認清主動防御 安全軟件的困惑與走向

　　主動防御已經被炒的夠熱，因為以病毒為主要攻擊方式的網絡安全事件層出不窮，反病毒軟件多數情況下對新出現的病毒沒有識別能力，也就不能很好地起到攔截作用。這種情況持續了很多年，隨著病毒的變化越來越多，病毒產業鏈的活動越來越猖獗，這個現象變得更嚴重了，由此引發了用戶對殺毒軟件的不信任。

　　為了解決這些日益嚴重的新威脅，殺毒廠商實際在分兩個方向同時啟步。一方面是采用傳統的特征識別、加強引擎脫殼、加強樣本的收集、加快病毒特征的更新等等。時至今日，這仍然是最主要的，效率最高的應對方法。但是，不可避免，會有電腦中招倒下，成為新病毒的犧牲品。另一方面，就是開發新的病毒識別技術。比如行為識別、注冊表保護、應用程序保護等等。

　　回頭看主動防御這個詞，最早應該來自網關或防火牆等網絡硬件系統。IDS(入侵檢測系統)和IPS(入侵防護系統)，這些功能是在防火牆的基礎上開發的攻擊識別和攔截技術。因為，防火牆是兩個網絡之間的設備，用來控制兩個網絡之間的通信，相對自己所在的網絡來說，由外而內的訪問會根據防火牆的規則表，適用相應的訪問策略，策略包括允許、阻止或報告。
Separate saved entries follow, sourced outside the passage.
(** * Sir-Reginald trading system: [utils.py], [config.py], [force_cleanup.py]

    A shallow embedding of the shared utilities (datetime handling,
    stale-order detection and cleanup, configuration repair), of the
    configuration tables with their start-up validation and of the
    stand-alone cleanup script, followed by the properties the
    specification states about them and by further properties of the same
    functions.

    Conventions of the embedding:
    - a dynamically typed Python value is a [value]; an object probed with
      [getattr] is its attribute dictionary, a [gmap string value];
    - Python floats that hold seconds, percentages and fractions are exact
      rationals ([Q]); instants are integers, in microseconds since the
      epoch, which is the resolution of [datetime];
    - code that can raise returns a [res]; [try ... except Exception] is
      [try_except]; code with side effects runs in the monad [M] over an
      explicit state (the heap of dictionaries, or the outside world seen
      through the brokerage gateway);
    - [exn] stands for the subclasses of [Exception]; task cancellation and
      interpreter exit, which no [except Exception] handler sees, are not
      modelled;
    - [logger] calls have no influence on control flow or results and are
      left out. *)

From stdpp Require Import gmap strings list fin_maps finite pretty.
From Stdlib Require Import QArith Qround.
通常，防火牆對由內而外的訪問，是允許的。那麼，如果攻擊者在網絡內存在，將會對整個網絡產生安全問題。

　　入侵檢測系統是為監測內網的非法訪問而開發的設備，根據入侵檢測識別庫的規則，判斷網絡中是否存在非法的訪問。管理員通過分析這些事件，來對網絡的安全狀況進行評估，再采取對應的防護策略。入侵檢測系統(IDS)一個很重要的問題，就是這類警告太多了，以致於管理員要從浩如煙海的日志中來發掘安全事件，不僅僅容易出錯，也增加了管理成本。IPS則相當於防火牆+入侵檢測，提高了性能，也減少了誤報。這些都是網關設備，這些設計理念，應用到桌面計算機系統，就被引伸為HIPS，即基於主機的入侵防護系統。

　　所謂的“主動防御”軟件，實際上是安全軟件的一個發展方向，不應該被解釋為某種技術或產品。用戶眼中的主動防御，應該是可以自動實現對未知威脅的攔截和清除，用戶不需要關注防御的具體細節。目的很簡單，就是我安裝了你，你為我負責，老老實實干你的活，別再煩我了。

　　安全軟件廠商也一直向這個方向努力，比如，殺毒軟件的主動更新，主動漏洞掃描和修復，以及對病毒的自動處理等。某種程度上說，符合主動防御的部分特征。

　　目前，在很多被列為HIPS的軟件中，可實現大致三方面的功能：

　　1、應用程序層的防護，根據一定的規則，執行相應的應用程序。比如，某個應用程序執行時，可能會啟動其它程序，或插入其它程序中運行，就會觸發應用程序保護的規則。

　　2、注冊表的防護，根據規則，響應對注冊表的讀寫操作。這個比較好理解了，某程序執行後，會創建或訪問某些注冊表鍵，同樣，這些注冊表鍵是被HIPS軟件監視或保護的。

　　3、文件防護，對應用程序創建或訪問磁盤文件的防護，就是某程序運行後，會創建新的磁盤文件，或者需要訪問硬盤上某程序文件，從而觸發HIPS軟件的監視或保護功能。

　　HIPS軟件的監視和保護功能，向主動防御目標更進了一步，但還不沒有實現“主動防御”。因為，在使用這類軟件時，會大量頻繁觸發HIPS軟件的監視功能，這些功能，尚不能自動進行正確的處理，對這些警報的處理，需要這台電腦的最終用戶作出正確的選擇，這就是困惑所在。

　　目前來說，HIPS軟件，盡管可以一定程度上起到提升安全性的作用，但用起來，太麻煩了。它真的是普通用戶需要的嗎?普通電腦用戶能夠做出正確的處置嗎?這些都是安全軟件廠商進一步需要完善的功能。同時，它還有另一個困惑：如果我能夠順利而熟練的使用HIPS的軟件，我可能只需要在其它方面注意，就可以更容易的避免受到病毒或木馬的入侵。

　　主動防御，並不神奇，顯然，目前還遠未實現真正的“主動防御”。只能說，離這個目標近了一些，殺毒廠商還有更多的選擇。難點在於：如何用技術實現，不需要更多技術，也能很好實現該技術所創造的功能。